A signal processing circuit configured in combination with the SFET,
A semiconductor device that can be used in a radiation irradiation environment in which a total dose R is equal to or more than 1 × 10 ⁹ x-rays and equal to or less than 1 × 10 ¹⁰ x-rays, wherein the carrier concentration due to the total dose R is irradiated.
The amount of decrease in N _1D and N _2D was ΔN _D , the carrier mobilities before and after the irradiation of the active layer were μ and μ _A , the induction rate of the active layer was ε, and the electron charge was q.
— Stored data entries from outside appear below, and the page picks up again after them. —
(** [send(data)]: issues the request; the completion callback is
    [complete] below, run later by the event queue. *)
Definition send (x : xhr) (data : option string) : xhr * (thrown + unit) :=
  if bool_decide (state x ≠ OPENED)
  then (x, inl (Dom (mkDOMException INVALID_STATE_ERR "Invalid state")))
  else
    match _pending x with
    | None => (x, inl (TypeError "Cannot read property of null"))
    | Some r =>
        let x := _fire x "loadstart" None in
        let x := update_request x r (λ q,
          let hs := match JS.getProp (headers q) "content-type" with
                    | Some "" | None => JS.setProp (headers q) "content-type" "text/plain"
                    | Some _ => headers q
                    end in
          Request (method q) hs (url q) data (x_timeout x) (sent q) (aborted q)) in
        let x := emit x (Http r) in
        (update_request x r mark_sent, inr tt)
    end.

(** The exceptions built by the completion callback. *)
Definition abortError : DOMException := mkDOMException ABORT_ERR "Request aborted".
Definition corsError : DOMException :=
  mkDOMException SECURITY_ERR "Cannot make request to different domain".

(** The branch of the callback for an aborted request. *)
Definition completeAborted (x : xhr) : xhr :=
  let x := _stateChanged x DONE in
  let x := _fire x "progress" None in
  let x := set_error x (Some abortError) in
  _fire x "abort" (_error x).

(** The branch of the callback for an error of the pipeline. *)
Definition completeError (x : xhr) (error : netError) : xhr :=
  let x := _stateChanged x DONE in
  let x := _fire x "progress" None in
  let x :=
    if bool_decide (e_code error = "ETIMEDOUT") then
      let x := set_error x (Some (mkDOMException TIMEOUT_ERR "The request timed out")) in
      _fire x "timeout" (_error x)
    else
      let x := set_error x (Some (mkDOMException NETWORK_ERR (e_message error))) in
      _fire x "error" (_error x) in
  let x := _fire x "loadend" None in
  match _error x with
  | Some e => emit x (PushError e)
  | None => x
  end.

(** The branch of the callback for a response refused by the origin check. *)
Definition completeRejected (x : xhr) : xhr :=
  let x := set_error x (Some corsError) in
  let x := emit x (PushError corsError) in
  let x := _stateChanged x DONE in
  let x := _fire x "progress" None in
  let x := _fire x "error" (_error x) in
  let x := _fire x "loadend" None in
  raise x "error" (message corsError) corsError.

(** The last part of the callback: the response is stored and the state
    goes through all its transitions. *)
Definition completeLoaded (x : xhr) (response : response) : xhr :=
  let x := set_response x (Some response) in
  let x := _stateChanged x HEADERS_RECEIVED in
  let x := _stateChanged x LOADING in
  let x := _stateChanged x DONE in
  let x := _fire x "progress" None in
  let x := _fire x "load" None in
  _fire x "loadend" None.

(** The callback passed to [_eventQueue.http] by [send], for the request
    object [r], called with an error or a response. *)
Definition complete (x : xhr) (r : ref) (outcome : netError + response) : xhr :=
  let x := if bool_decide (_pending x = Some r) then set_pending x None else x in
  let isAborted := match requests x !! r with Some q => aborted q | None => false end in
  if isAborted then completeAborted x
  else
    match outcome with
    | inl error => completeError x error
    | inr response =>
        match _cors x with
        | Some cors =>
            let allowedOrigin := JS.getProp (r_headers response) "access-control-allow-origin" in
            if negb (bool_decide (allowedOrigin = Some "*" ∨ allowedOrigin = Some cors))
            then completeRejected x
            else completeLoaded x response
        | None => completeLoaded x response
        end
    end.

(** [get status]; [None] is [null]. *)
Definition status (x : xhr) : option nat :=
  match _response x, _error x with
  | Some r, _ => Some (statusCode r)
  | None, Some _ => Some 0
  | None, None => None
  end.

(** [get statusText]; [None] is [null]. *)
Definition statusTextOf (x : xhr) : option string :=
  match _response x, _error x with
  | Some r, _ => Some (statusText r)
  | None, Some _ => Some ""
  | None, None => None
  end.

(** [get responseText] *)
Definition responseText (x : xhr) : option string :=
  match _response x with
  | Some r => if bool_decide (code_of LOADING ≤ code_of (state x))%nat then Some (r_body r) else None
  | None => None
  end.

(** [getResponseHeader(name)]: [null] without a response, and for a
    header that is missing or empty. *)
Definition getResponseHeader (x : xhr) (name : string) : option string :=
  match _response x with
  | Some r =>
      match JS.getProp (r_headers r) (JS.toLowerCase name) with
      | Some "" | None => None
      | Some v => Some v
      end
  | None => None
  end.

(** [getAllResponseHeaders()]: one [name: value] line per header. *)
Definition getAllResponseHeaders (x : xhr) : option string :=
  match _response x with
  | Some r =>
      Some (String.concat (String JS.LF "")
              ((λ nv, JS.toLowerCase nv.1 +:+ ": " +:+ nv.2) <$> r_headers r))
  | None => None
  end.

(** The events fired on the object, in order, without the other effects. *)
Definition fired (x : xhr) : list (string * readyState) :=
  omap (λ e, match e with Fire n s _ => Some (n, s) | _ => None end) (effects x).

Definition eventNames (x : xhr) : list string := (fired x).*1.

Definition raisedErrors (x : xhr) : list DOMException :=
  omap (λ e, match e with Raise _ _ ex => Some ex | _ => None end) (effects x).

(** What a successful completion fires. *)
Definition successEvents : list effect :=
  [Fire "readystatechange" HEADERS_RECEIVED None; Fire "readystatechange" LOADING None;
   Fire "readystatechange" DONE None; Fire "progress" DONE None;
   Fire "load" DONE None; Fire "loadend" DONE None].

(** What a completion rejected by the origin check does. *)
Definition corsRejection : list effect :=
  [PushError corsError; Fire "readystatechange" DONE None; Fire "progress" DONE None;
   Fire "error" DONE (Some corsError); Fire "loadend" DONE None;
   Raise "error" (message corsError) corsError].

(** What the completion of an aborted request fires. *)
Definition abortEvents : list effect :=
  [Fire "readystatechange" DONE None; Fire "progress" DONE None;
   Fire "abort" DONE (Some abortError)].

(** Does the response allow the origin recorded in [_cors]. *)
Definition allows (response : response) (cors : string) : Prop :=
  JS.getProp (r_headers response) "access-control-allow-origin" = Some "*" ∨
  JS.getProp (r_headers response) "access-control-allow-origin" = Some cors.

End XHR.

(** ** The resource pipeline ([class Resources]) *)

Module Resources.

Inductive error :=
| Error (message : string)            (* [new Error(message)] *)
| AssertionError (message : string)   (* a failed [assert] *)
| SystemError (code message : string) (* an error of the file system or the network *)
| URIError (message : string).        (* thrown by [decodeURI] *)

(** A request or response body; [NoBody] is [undefined]. *)
Inductive body :=
| NoBody
| Text (s : string)
| Buffer (bytes : string).

Definition bodyTruthy (b : body) : bool :=
  match b with
  | NoBody | Text "" => false
  | _ => true
  end.

(** A value of [params]: a string or a file-like object with [read()]. *)
Inductive paramValue :=
| PText (s : string)
| PFile (name : string) (mime : string) (content : string).

(** [options.params]: own keys in order, each with its value list. *)
Definition params := list (string * list paramValue).

(** One part of a multipart body, as built by [formData(name, value)]. *)
Record part := Part {
  contentDisposition : string;
  contentType : string;
  contentLength : nat;
  partBody : string;
}.

(** The request record [req]; [redirects = 0] also stands for a record
    without the field, [url]/[method] are always present. *)
Record requestRecord := Request {
  method : string;
  url : string;
  headers : Headers.t;
  req_params : option params;
  req_body : body;
  multipart : option (list part);
  time : nat;
  timeout : nat;
  strictSSL : bool;
  localAddress : string;
  redirects : nat;
  req_error : option error;
}.

(** The response record [res]; [""] and [0] stand for fields that are
    absent (they are read through [||]). [res_headers] is whatever the
    producer stored: it becomes a [Headers] in [handleResponse]. *)
Record responseRecord := Response {
  res_url : string;
  statusCode : nat;
  statusText : string;
  res_headers : list (string * string);
  res_body : body;
  res_redirects : nat;
  res_time : nat;
}.

(** [class Resource] *)
Record resource := Resource {
  r_request : requestRecord;
  r_target : option string;
  r_error : option error;
  r_response : option responseRecord;
}.

(** Events emitted on the browser. *)
Inductive event :=
| EvRequest (req : requestRecord)
| EvResponse (req : requestRecord) (res : responseRecord)
| EvRedirect (req : requestRecord) (res : responseRecord) (redirectRequest : requestRecord)
| EvAuthenticate (host : string).

(** Calls into the file system module. *)
Inductive fsOp :=
| FsExists (filename : string)
| FsReadFile (filename : string)
| FsWrite (filename : string) (data : string).

Definition isWrite (o : fsOp) : bool :=
  match o with FsWrite _ _ => true | _ => false end.

(** The result of [URL.parse]. *)
Record parsedURL := ParsedURL {
  protocol : string; host : string; hostname : string; pathname : string;
}.

(** What the wire client reports on [complete]: each header name with
    its value, or its values when the header was sent several times. *)
Record wireResponse := WireResponse {
  w_statusCode : nat;
  w_headers : list (string * list string);
  w_body : string;
  w_redirects : nat;
}.

(** The browser configuration read by the handlers. *)
Record browser := Browser {
  document : option string;      (* the open document (its URL), if any *)
  site : string;                 (* [browser.site], [""] when unset *)
  b_headers : list (string * string);
  userAgent : string;
  maxRedirects : nat;
  proxy : string;
  b_strictSSL : bool;
  b_localAddress : string;
}.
Sometimes, the carrier concentration N _{1D of the} active layer before irradiation is 1 × 10
¹⁷ cm ^-3 to 1 × is at 10 ¹⁹ cm ^-3 or less, decrease amount △ N _D of the carrier concentration, b, when a and c constants, a ^{_{△ N D = b · R c}} , said active effective thickness of the layer a = a1 + a2 is a <{(2ε · △ V thL) / (q · △ N D} ^1/2 and the carrier concentration N _2D of the previous irradiation of the active layer is 1 × Ten
¹⁷ cm ^-3 or more A 1 × 10 ¹⁹ cm ^-3 or less, an _{N 2D> △ N D / {} 1- [α L (μ / μ A)] 1/2}, and N _2D> △ N _D / {1−β _L (μ / μ _A )}.